The Ancient Sexual Revolution that May Have Spurred Human Monogamy
2012 06 05

By Maia Szalavitz | HealthLand

Monogamous, romantic love — or, more prosaically, pair-bonding — may have evolved in a sexual revolution that could have laid down the roots of the modern family, according to an intriguing new mathematical model.

Researchers have long wondered why — unlike our sexually promiscuous chimpanzee-like ancestors — humans developed strong pair bonds with individual partners. It’s thought that at one time, human ancestors did engage in chimp-like habits of sex and child-rearing, in which strong alpha males mated freely with the females of their choice, and then left the child-raising duties to them.
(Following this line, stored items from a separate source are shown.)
(** [attach_jz_i2s] from the temporary buffers on: [t1] and [t2] are their
    pages, [irq2] and [irq1] the results of [request_irq] for the two channels;
    [dev] is the controller.  [true] when the device is complete.  The field
    [dma1] of the controller is as it was allocated when the request for [dma2]
    fails. *)
Definition attach_jz_i2s (s : state) (t1 t2 : option (list Z)) (irq2 irq1 dev : Z) : option (bool * state) :=
  let s := set_code (jz_i2s_initHw true (code s)) s in
  match t1 with
  | None => Some (false, s)
  | Some t1 =>
      match t2 with
      | None => Some (false, s)
      | Some t2 =>
          '(n2, d) ← jz_request_dma (dmac s) DMA_ID_I2S_RX 0 (Some irq2) dev;
          let c := ctl s in
          let s := set_dmac d (set_ctl (Controller (dma1 c) n2 (opened1 c) (opened2 c) t1 t2 (nextIn c) (nextOut c)
                                                   (total_bytes c) (blocks c)) s) in
          if n2 <? 0 then d ← jz_free_dma (dmac s) (dma1 (ctl s)); Some (false, set_dmac d s)
          else
            '(n1, d) ← jz_request_dma (dmac s) DMA_ID_I2S_TX 0 (Some irq1) dev;
            let s := set_dmac d (set_ctl (Controller n1 n2 (opened1 c) (opened2 c) t1 t2 (nextIn c) (nextOut c)
                                                     (total_bytes c) (blocks c)) s) in
            Some (negb (n1 <? 0), s)
      end
  end.

(** ** System calls

    A call runs in steps between which interrupts are delivered: [Some i] in the
    schedule is an interrupt, [None] lets the call go on.  A call that sleeps
    takes interrupts until one wakes it. *)

Definition sched := list (option interrupt).

Inductive result (A : Type) := Done (a : A) | Asleep | Out_of_fuel.
Arguments Done {A}.
Arguments Asleep {A}.
Arguments Out_of_fuel {A}.

Definition P (A : Type) := state -> sched -> option (result A * state * sched).

Definition ret {A} (a : A) : P A := fun s sc => Some (Done a, s, sc).

Definition bind {A B} (m : P A) (k : A -> P B) : P B := fun s sc =>
  match m s sc with
  | Some (Done a, s, sc) => k a s sc
  | Some (Asleep, s, sc) => Some (Asleep, s, sc)
  | Some (Out_of_fuel, s, sc) => Some (Out_of_fuel, s, sc)
  | None => None
  end.

Declare Scope sound_scope.
Delimit Scope sound_scope with sound.
Notation "x <- m ;; k" := (bind m (fun x => k))
  (at level 100, m at next level, right associativity) : sound_scope.
Notation "m ;;; k" := (bind m (fun _ => k)) (at level 100, right associativity) : sound_scope.
Bind Scope sound_scope with P.
#[local] Open Scope sound_scope.

Definition gets {A} (f : state -> A) : P A := fun s sc => Some (Done (f s), s, sc).
Definition modify (f : state -> state) : P unit := fun s sc => Some (Done tt, f s, sc).
Definition fuel_out {A} : P A := fun s sc => Some (Out_of_fuel, s, sc).

(** A step that interrupts do not divide. *)
Definition atomic {A} (f : state -> option (A * state)) : P A := fun s sc =>
  '(a, s) ← f s; Some (Done a, s, sc).

Fixpoint preempt_loop (s : state) (sc : sched) : option (state * sched) :=
  match sc with
  | [] => Some (s, [])
  | None :: sc => Some (s, sc)
  | Some i :: sc => '(_, s) ← deliver s i; preempt_loop s sc
  end.

Definition preempt : P unit := fun s sc => '(s, sc) ← preempt_loop s sc; Some (Done tt, s, sc).

Inductive wait_queue := Tx_wait | Rx_wait.

Fixpoint sleep_loop (w : wait_queue) (s : state) (sc : sched) : option (result unit * state * sched) :=
  match sc with
  | [] => Some (Asleep, s, [])
  | None :: sc => sleep_loop w s sc
  | Some i :: sc =>
      '(tx, rx, s) ← deliver s i;
      if (match w with Tx_wait => tx | Rx_wait => rx end : bool) then Some (Done tt, s, sc) else sleep_loop w s sc
  end.

Definition sleep_on (w : wait_queue) : P unit := sleep_loop w.

(** Queue operations of a direction. *)
Inductive dir := Out | In.
Inductive which := Empty | Full | Busy.

Definition side (d : dir) (s : state) : stream := match d with Out => outs s | In => ins s end.
Definition set_side (d : dir) (t : stream) (s : state) : state :=
  match d with Out => set_outs t s | In => set_ins t s end.
Definition queue (w : which) (t : stream) : buffer_queue :=
  match w with Empty => empty_queue t | Full => full_queue t | Busy => busy_queue t end.
Definition set_queue (w : which) (q : buffer_queue) (t : stream) : stream :=
  match w with Empty => set_empty q t | Full => set_full q t | Busy => set_busy q t end.

Definition take_id (d : dir) (w : which) : P Z := atomic (fun s =>
  '(i, q) ← get_buffer_id (queue w (side d s)); Some (i, set_side d (set_queue w q (side d s)) s)).

Definition put_id (d : dir) (w : which) (i : Z) : P unit := atomic (fun s =>
  q ← put_buffer_id (queue w (side d s)) i; Some (tt, set_side d (set_queue w q (side d s)) s)).

Definition elements (d : dir) (w : which) : P Z := gets (fun s => elements_in_queue (queue w (side d s))).

Definition data_count_of (d : dir) (i : Z) : P Z := atomic (fun s =>
  c ← rd (dma_buf_data_count (side d s)) i; Some (c, s)).

Definition set_data_count_of (d : dir) (i v : Z) : P unit := atomic (fun s =>
  l ← wr (dma_buf_data_count (side d s)) i v; Some (tt, set_side d (set_data_count l (side d s)) s)).

(** [audio_start_dma] for buffer [i]. *)
Definition start (d : dir) (i : Z) : P unit := atomic (fun s =>
  p ← rd (dma_pbuf (side d s)) i;
  c ← rd (dma_buf_data_count (side d s)) i;
  s ← match d with
      | Out => audio_start_dma s (dma1 (ctl s)) p c DMA_MODE_WRITE
      | In => audio_start_dma s (dma2 (ctl s)) p c DMA_MODE_READ
      end;
  Some (tt, s)).

(** ** Writing *)

(** The call of [replay_filler] for buffer [i]. *)
Definition fill_buffer (off count i : Z) : P unit := atomic (fun s =>
  a ← rd (dma_buf (outs s)) i;
  blk ← ram s !! virt_to_phys a;
  last ← rd (save_last_samples s) i;
  '(cnt, blk, last) ← replay_filler (fmt s) (codec_volue_shift (code s)) (tmp1 (ctl s)) off count blk last;
  dc ← wr (dma_buf_data_count (outs s)) i cnt;
  ls ← wr (save_last_samples s) i last;
  Some (tt, set_lasts ls (set_outs (set_data_count dc (outs s)) (set_ram (<[virt_to_phys a := blk]> (ram s)) s)))).

(** Start the next full buffer if none is busy. *)
Definition start_next : P unit :=
  b <- elements Out Busy;;
  if b =? 0 then
    preempt;;;
    i <- take_id Out Full;;
    if 0 <=? i then
      preempt;;; put_id Out Busy i;;;
      preempt;;; c <- data_count_of Out i;;
      if 0 <? c then
        start Out i;;;
        modify (fun s => set_flag (set_last_id i (flag s)) s)
      else ret tt
    else ret tt
  else ret tt.

(** The loop of [jz_audio_write]; every round either takes a part of the user's
    bytes or tries again for a buffer. *)
Fixpoint write_loop (fuel : nat) (nonblock : bool) (count done left copy : Z) : P Z :=
  if 0 <? left then
    match fuel with
    | O => fuel_out
    | S fuel =>
        preempt;;;
        e <- elements Out Empty;;
        if (e =? 0) && nonblock then ret done
        else
          (if e =? 0 then preempt;;; sleep_on Tx_wait else ret tt);;;
          let copy := if count <? done + copy then count - done else copy in
          preempt;;;
          i <- take_id Out Empty;;
          if 0 <=? i then
            preempt;;;
            fill_buffer done copy i;;;
            c <- data_count_of Out i;;
            preempt;;;
            (if 0 <? c then put_id Out Full i else put_id Out Empty i);;;
            let left := left - copy in
            let done := done + copy in
            preempt;;;
            modify (fun s => set_ctl (set_nextOut (nextOut (ctl s) + done) (ctl s)) s);;;
            preempt;;;
            start_next;;;
            write_loop fuel nonblock count done left copy
          else write_loop fuel nonblock count done left copy
    end
  else ret done.

(** [copy_count], which divides by [jz_audio_b] for stereo. *)
Definition chunk : P Z := atomic (fun s =>
  if (jz_audio_channels (fmt s) =? 2) && (jz_audio_b (fmt s) =? 0) then None
  else Some (copy_count (fmt s) (fragsize s), s)).

(** [data] are the user's bytes, [None] for an invalid address; the copy into
    [tmp1] is not bounded by its size. *)
Definition jz_audio_write (fuel : nat) (nonblock : bool) (count : Z) (data : option (list Z)) : P Z :=
  if count <=? 0 then ret (- EINVAL)
  else
    modify (fun s => set_code (i2s_enable_replay (i2s_enable_transmit_dma (code s))) s);;;
    preempt;;;
    modify (fun s => set_ctl (set_nextOut 0 (ctl s)) s);;;
    copy <- chunk;;
    match data with
    | None => ret (- EFAULT)
    | Some data =>
        atomic (fun s => if Z.of_nat (length (tmp1 (ctl s))) <? Z.of_nat (length data) then None
                         else Some (tt, set_ctl (set_tmp1 (data ++ drop (length data) (tmp1 (ctl s))) (ctl s)) s));;;
        write_loop fuel nonblock count 0 count copy
    end.

(** ** Reading *)

(** The call of [record_filler] for buffer [i]; the number of bytes. *)
Definition empty_buffer (off count i : Z) : P Z := atomic (fun s =>
  blk ← buffer s (ins s) i;
  '(cnt, t, abn) ← record_filler (fmt s) (abnormal_data_count (code s)) (tmp2 (ctl s)) off count blk;
  Some (cnt, set_code (set_abnormal abn (code s)) (set_ctl (set_tmp2 t (ctl s)) s))).

(** Make the empty buffer [i] busy and start recording into it. *)
Definition start_record (i copy : Z) : P unit :=
  put_id In Busy i;;;
  preempt;;;
  set_data_count_of In i (copy * 4);;;
  preempt;;;
  start In i.

(** [audio_read_back_first]. *)
Fixpoint first_record (fuel : nat) (copy : Z) : P unit :=
  match fuel with
  | O => fuel_out
  | S fuel =>
      i <- take_id In Empty;;
      if 0 <=? i then
        preempt;;;
        put_id In Busy i;;;
        preempt;;;
        set_data_count_of In i (copy * 4);;;
        modify (fun s => set_code (i2s_enable_record (i2s_enable_receive_dma (code s))) s);;;
        preempt;;;
        start In i;;;
        preempt;;;
        sleep_on Rx_wait
      else first_record fuel copy
  end.

(** The loop of [jz_audio_read]; [data] are the bytes given to the program so
    far.  [ok] is whether its buffer is valid. *)
Fixpoint read_loop (fuel : nat) (nonblock ok : bool) (count done left copy : Z) (data : list Z) : P (Z * list Z) :=
  if 0 <? left then
    match fuel with
    | O => fuel_out
    | S fuel =>
        preempt;;;
        f <- elements In Full;;
        if (f <=? 0) && nonblock then ret (if done =? 0 then - EAGAIN else done, data)
        else
          (if f <=? 0 then preempt;;; sleep_on Rx_wait else ret tt);;;
          preempt;;;
          i <- take_id In Full;;
          if 0 <=? i then
            preempt;;;
            cnt <- empty_buffer done copy i;;
            preempt;;;
            put_id In Empty i;;;
            preempt;;;
            b <- elements In Busy;;
            (if b =? 0 then
               preempt;;;
               j <- take_id In Empty;;
               if 0 <=? j then preempt;;; start_record j copy else ret tt
             else ret tt);;;
            let cnt := if count <? done + cnt then count - done else cnt in
            if ok then
              bytes <- gets (fun s => take (Z.to_nat cnt) (drop (Z.to_nat done) (tmp2 (ctl s))));;
              let done := done + cnt in
              preempt;;;
              modify (fun s => set_ctl (set_nextIn (nextIn (ctl s) + done) (ctl s)) s);;;
              read_loop fuel nonblock ok count done (left - cnt) copy (data ++ bytes)
            else ret (if done =? 0 then - EFAULT else done, data)
          else read_loop fuel nonblock ok count done left copy data
    end
  else ret (done, data).

Definition jz_audio_read (fuel : nat) (nonblock ok : bool) (count : Z) : P (Z * list Z) :=
  modify (fun s => set_code (i2s_enable_record (i2s_enable_receive_dma (code s))) s);;;
  preempt;;;
  modify (fun s => set_ctl (set_nextIn 0 (ctl s)) s);;;
  copy <- gets (fun s => Z.quot (fragsize s) 4);;
  first <- gets (fun s => first_record_call (flag s));;
  (if first =? 0 then ret tt
   else
     modify (fun s => set_flag (set_first 0 (flag s)) s);;;
     first_record fuel copy);;;
  read_loop fuel nonblock ok count 0 count copy [].

(** ** Draining *)

Definition residue (chan : state -> Z) : P Z := atomic (fun s =>
  n ← get_dma_residue (dmac s) (chan s); Some (s32 n, s)).

(** The wait for the controller's FIFO at the end changes no state. *)
Fixpoint drain_dac (fuel : nat) (nonblock : bool) (i : Z) : P Z :=
  match fuel with
  | O => fuel_out
  | S fuel =>
      if negb nonblock && negb (i <? MAXDELAY) then ret 0
      else
        preempt;;;
        e <- elements Out Full;;
        if e <=? 0 then
          preempt;;;
          n <- residue (fun s => dma1 (ctl s));;
          if n <=? 0 then ret 0 else drain_dac fuel nonblock (i + 1)
        else drain_dac fuel nonblock (i + 1)
  end.

Fixpoint drain_adc (fuel : nat) (nonblock : bool) (i : Z) : P Z :=
  match fuel with
  | O => fuel_out
  | S fuel =>
      if i <? MAXDELAY then
        preempt;;;
        n <- residue (fun s => dma2 (ctl s));;
        if n <=? 0 then ret 0
        else if nonblock then ret (- EBUSY) else drain_adc fuel nonblock (i + 1)
      else ret 0
  end.

(** ** Opening and closing *)

(** The queues of a direction with all buffers empty; the array of the empty
    queue is written, the others are only marked empty. *)
Fixpoint write_ids (n : nat) (i : Z) (l : list Z) : option (list Z) :=
  match n with O => Some l | S n => l ← wr l i i; write_ids n (i + 1) l end.

Definition reset_queues (total : Z) (t : stream) : option stream :=
  l ← write_ids (Z.to_nat total) 0 (id (empty_queue t));
  Some (Stream (Queue total l) (Queue 0 (id (full_queue t))) (Queue 0 (id (busy_queue t)))
               (dma_buf t) (dma_pbuf t) (dma_buf_data_count t)).

(** The counters, in an order that does not matter ([count] and [finish] are
    never read). *)
Definition reset_totals (s : state) : state :=
  set_flag (set_tran_count 0 (flag s)) (set_ctl (set_totals 0 0 (ctl s)) s).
So, the question is, How did we got from there to the modern-day monogamous, two-parent family?

“People have been discussing ways by which the transition from promiscuity to pair-bonding could have occurred and there are various different scenarios,” says study author Sergey Gavrilets, distinguished professor of ecology, evolutionary biology and mathematics at the University of Tennessee in Knoxville. “What I’ve done is shown mathematically that some of these scenarios are more likely than others.”
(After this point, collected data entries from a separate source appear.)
Lemma rx_finish hand st i s f t x y d' c r' p got blk n :
  inv hand st s -> st In = true -> qB (ins s) = [i] -> rd (dma_pbuf (ins s)) i = Some p -> ram s !! p = Some blk ->
  length got = Z.to_nat n -> 0 <= n <= Z.of_nat (length blk) ->
  (rd (dma_buf_data_count (ins s)) i = Some (fragsize s) -> (16 | fragsize s) -> n = fragsize s / 4) ->
  stream_ok (fragstotal s) t (hand In) -> dma_buf t = dma_buf (ins s) -> dma_pbuf t = dma_pbuf (ins s) ->
  qF t = qF (ins s) ++ [i] -> qB t ++ qE t = qE (ins s) ->
  chan_step (dmac s) (dma2 (ctl s)) d' c r' -> mode_wf In (mode c) ->
  match qB t with
  | [j] => enabled r' = true /\ rd (dma_pbuf t) j = Some (DTAR r') /\ fill (fmt s) <> None /\
      exists cnt, rd (dma_buf_data_count (ins s)) i = Some cnt /\ rd (dma_buf_data_count t) j = Some cnt /\
        DTCR r' = cnt / unit_of In (mode c) /\ 0 < cnt /\
        sized (recorded s f t x y p got blk d') t j
  | _ => enabled r' = false
  end ->
  pop_dma_flag f = pop_dma_flag (flag s) -> first_record_call f = first_record_call (flag s) ->
  rx_done hand st i got s (recorded s f t x y p got blk d').
Proof.
  intros H Hs Hb Hp Hblk Hg Hn Hw Hok Hbuf Hpb HF HE Hstep Hm Hq Hpop Hfirst.
  assert (Hlg : (length got <= length blk)%nat) by lia.
  assert (Hi : 0 <= i < fragstotal s).
  { apply (number_head (l := []) (i_stream _ _ _ H In)). auto. }
  split; try done.
  - apply (inv_side In hand hand st st s); try done.
    + by apply recorded_keep.
    + simpl. intros c0 r0. apply (proj2 Hstep), H.
    + exists c, r'. split; [exact (proj1 Hstep)|]. split; [done|]. simpl. rewrite Hs.
      destruct (qB t) as [|j [|]]; try done. destruct Hq as (? & ? & _ & cnt & _ & ? & ? & _). eauto.
    + simpl. rewrite Hs. pose proof (so_one _ _ _ Hok) as Hone. destruct (qB t) as [|j [|]]; [constructor| |simpl in Hone; lia].
      apply Forall_singleton. by destruct Hq as (_ & _ & _ & cnt & _ & _ & _ & _ & ?).
    + intros Hf. split; [|done]. destruct (i_set _ _ _ H Hf In) as [Hx _]. simpl in Hx. congruence.
  - split; try done; [by exists x, y|]. simpl. intros q Hq'. apply lookup_insert_ne. intros <-.
    pose proof (mo_nodup _ (i_mem _ _ _ H)) as Hnd. apply NoDup_app in Hnd as (_ & Hd & _).
    apply (Hd p Hq'). by eapply rd_elem.
  - simpl. intros c0 r0. apply (proj2 Hstep), H.
  - intros [H16 Hfr]. rewrite Hb in Hfr. apply Forall_cons in Hfr as [Hfr _].
    pose proof (Hw Hfr H16) as Hn'. split.
    + split; [done|]. simpl. pose proof (so_one _ _ _ Hok) as Hone.
      destruct (qB t) as [|j [|]]; [constructor| |simpl in Hone; lia]. apply Forall_singleton.
      destruct Hq as (_ & _ & _ & cnt & Hc & Hcj & _). congruence.
    + by apply (recorded_heard hand st s f t x y p got blk d' i n).
Qed.
Lemma read_safe a k m t T nonblock n fuel s :
  fill a = Some k -> 0 < m -> recording a m t T s -> (0 < n)%nat -> (n <= fuel)%nat ->
  fragment_bytes k m * Z.of_nat n <= Z.of_nat t ->
  safe (jz_audio_read fuel nonblock true (fragment_bytes k m * Z.of_nat n))
    (fun x s' => exists ws j, (j <= n)%nat /\ Z.of_nat (length ws) = 4 * m * Z.of_nat j /\ recording a m t (T ++ ws) s' /\
       x = (read_code (j <? n)%nat (fragment_bytes k m * Z.of_nat j), bytes k ws) /\ (nonblock = false -> j = n))
    (fun s' => exists ws, recording a m t (T ++ ws) s' /\ alive s') s.
Proof.
  intros Hk Hm (first & tmp & Ht & L & Hfirst) Hn Hf Hroom. unfold jz_audio_read. apply safe_bind, safe_modify.
  assert (L1 : listening a m first tmp true [] [] T (set_code (i2s_enable_record (i2s_enable_receive_dma (code s))) s))
    by (by apply listen_code).
  apply safe_bind. eapply safe_preempt_in; [exact L1|]. intros s2 L2 D2.
  apply safe_bind, safe_modify. set (s3 := set_ctl _ s2).
  assert (L3 : listening a m first tmp true [] [] T s3) by (by apply listen_next).
  apply safe_bind, safe_gets. assert (Hq : Z.quot (fragsize s3) 4 = 4 * m).
  { rewrite (ln_size _ _ _ _ _ _ _ _ _ L3), Z.quot_div_nonneg by lia. symmetry. apply (Z.div_unique _ _ _ 0); lia. }
  rewrite Hq. apply safe_bind, safe_gets. rewrite (ln_first _ _ _ _ _ _ _ _ _ L3).
  assert (Hloop : forall s4, listening a m 0 tmp true [] [] T s4 -> alive s4 ->
    safe (read_loop fuel nonblock true (fragment_bytes k m * Z.of_nat n) 0 (fragment_bytes k m * Z.of_nat n) (4 * m) [])
    (fun x s' => exists ws j, (j <= n)%nat /\ Z.of_nat (length ws) = 4 * m * Z.of_nat j /\ recording a m t (T ++ ws) s' /\
       x = (read_code (j <? n)%nat (fragment_bytes k m * Z.of_nat j), bytes k ws) /\ (nonblock = false -> j = n))
    (fun s' => exists ws, recording a m t (T ++ ws) s' /\ alive s') s4).
  { intros s4 L4 A4. eapply safe_mono;
      [exact (read_loop_ok a k m 0 Hk Hm nonblock n fuel [] tmp tmp T [] s4 eq_refl ltac:(lia) Hf L4 A4)|..].
    - intros x s' (ws & j & Hj & Hl & Hh & -> & Hnb). exists ws, j. split; [done|]. split; [done|].
      split; [by eapply recording_read|]. split; [|done]. done.
    - intros s' (_ & ws & Hh). exists ws. split; [by eapply recording_read|]. by destruct Hh as (? & _ & _ & ?). }
  apply safe_bind. destruct Hfirst as [[-> A]|(Hv & Hb & He)].
  - change (0 =? 0) with true. apply safe_ret. apply Hloop; [done|]. apply (la_alive _ _ _ _ _ _ _ D2). exact A.
  - rewrite (proj2 (Z.eqb_neq _ _) Hv). apply safe_bind, safe_modify.
    pose proof (la_idle _ _ _ _ _ _ _ D2 (or_introl Hb)) as I2. simpl in I2.
    eapply safe_mono; [apply (first_record_ok a k m 0 Hk Hm tmp T); [lia|by eapply listen_first| |]|..].
    + simpl. by rewrite I2.
    + simpl. by rewrite I2.
    + intros [] s4 [L4 A4]. by apply Hloop.
    + intros s4 [L4 A4]. exists []. rewrite app_nil_r. split; [|done]. exists 0, tmp. split; [done|]. split; [done|]. by left.
Qed.

(** ** Histories *)

(** A program's [read] of [n] fragments, or an interrupt between calls. *)
Inductive rec_event := Rec_irq (i : interrupt) | Read (nonblock : bool) (n : nat) (sc : sched).

(** The data that each completed call got, whether the last one sleeps, and the
    state; [size] is the number of bytes of a fragment. *)
Fixpoint rec_history (size : Z) (evs : list rec_event) (s : state) : option (list (list Z) * bool * state) :=
  match evs with
  | [] => Some ([], false, s)
  | Rec_irq i :: evs => '(_, s) ← deliver s i; rec_history size evs s
  | Read nonblock n sc :: evs =>
      match jz_audio_read n nonblock true (size * Z.of_nat n) s sc with
      | Some (Done (_, data), s, _) =>
          '(calls, asleep, s) ← rec_history size evs s; Some (data :: calls, asleep, s)
      | Some (Asleep, s, _) => Some ([], true, s)
      | _ => None
      end
  end.

Definition proper_read (size : Z) (t : nat) (e : rec_event) : Prop :=
  match e with Rec_irq _ => True | Read _ n _ => (0 < n)%nat /\ size * Z.of_nat n <= Z.of_nat t end.

Lemma recording_irq a m t T s i :
  recording a m t T s -> exists tx rx s', deliver s i = Some (tx, rx, s') /\ recording a m t T s'.
Proof.
  intros (first & tmp & Ht & L & Hf). destruct (deliver_later _ _ _ _ _ _ _ _ _ i L) as (tx & rx & s' & E & D & _).
  exists tx, rx, s'. split; [done|]. exists first, tmp. split; [done|]. split; [by apply D|].
  destruct Hf as [[-> A]|(Hv & Hb & He)].
  - left. split; [done|]. by apply (la_alive _ _ _ _ _ _ _ D).
  - right. by rewrite (la_idle _ _ _ _ _ _ _ D (or_introl Hb)).
Qed.

Fixpoint reads (evs : list rec_event) : list (bool * nat) :=
  match evs with
  | [] => []
  | Rec_irq _ :: evs => reads evs
  | Read nonblock n _ :: evs => (nonblock, n) :: reads evs
  end.

(** A call gets whole fragments, all that it asked for if it may sleep; [ws] are
    the words it was given. *)
Definition granted (m : Z) (rq : bool * nat) (ws : list Z) : Prop :=
  exists j, (j <= rq.2)%nat /\ Z.of_nat (length ws) = 4 * m * Z.of_nat j /\ (rq.1 = false -> j = rq.2).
JGavrilets study suggests that a sexual revolution occurred, led by low-ranked males and faithful females. Low-ranked males, who had no hope of physically overcoming the dominant members of their groups, instead began providing extra food to certain females, to curry sexual favor. These females responded by remaining faithful to their breadwinning males. That change in behavior favored the reproductive success of these monogamous couples — pair-bonding offered a greater likelihood that their children, who took a lot of effort to raise, would survive — ultimately moving humanity away from a promiscuous mating system dominated by alpha and beta males.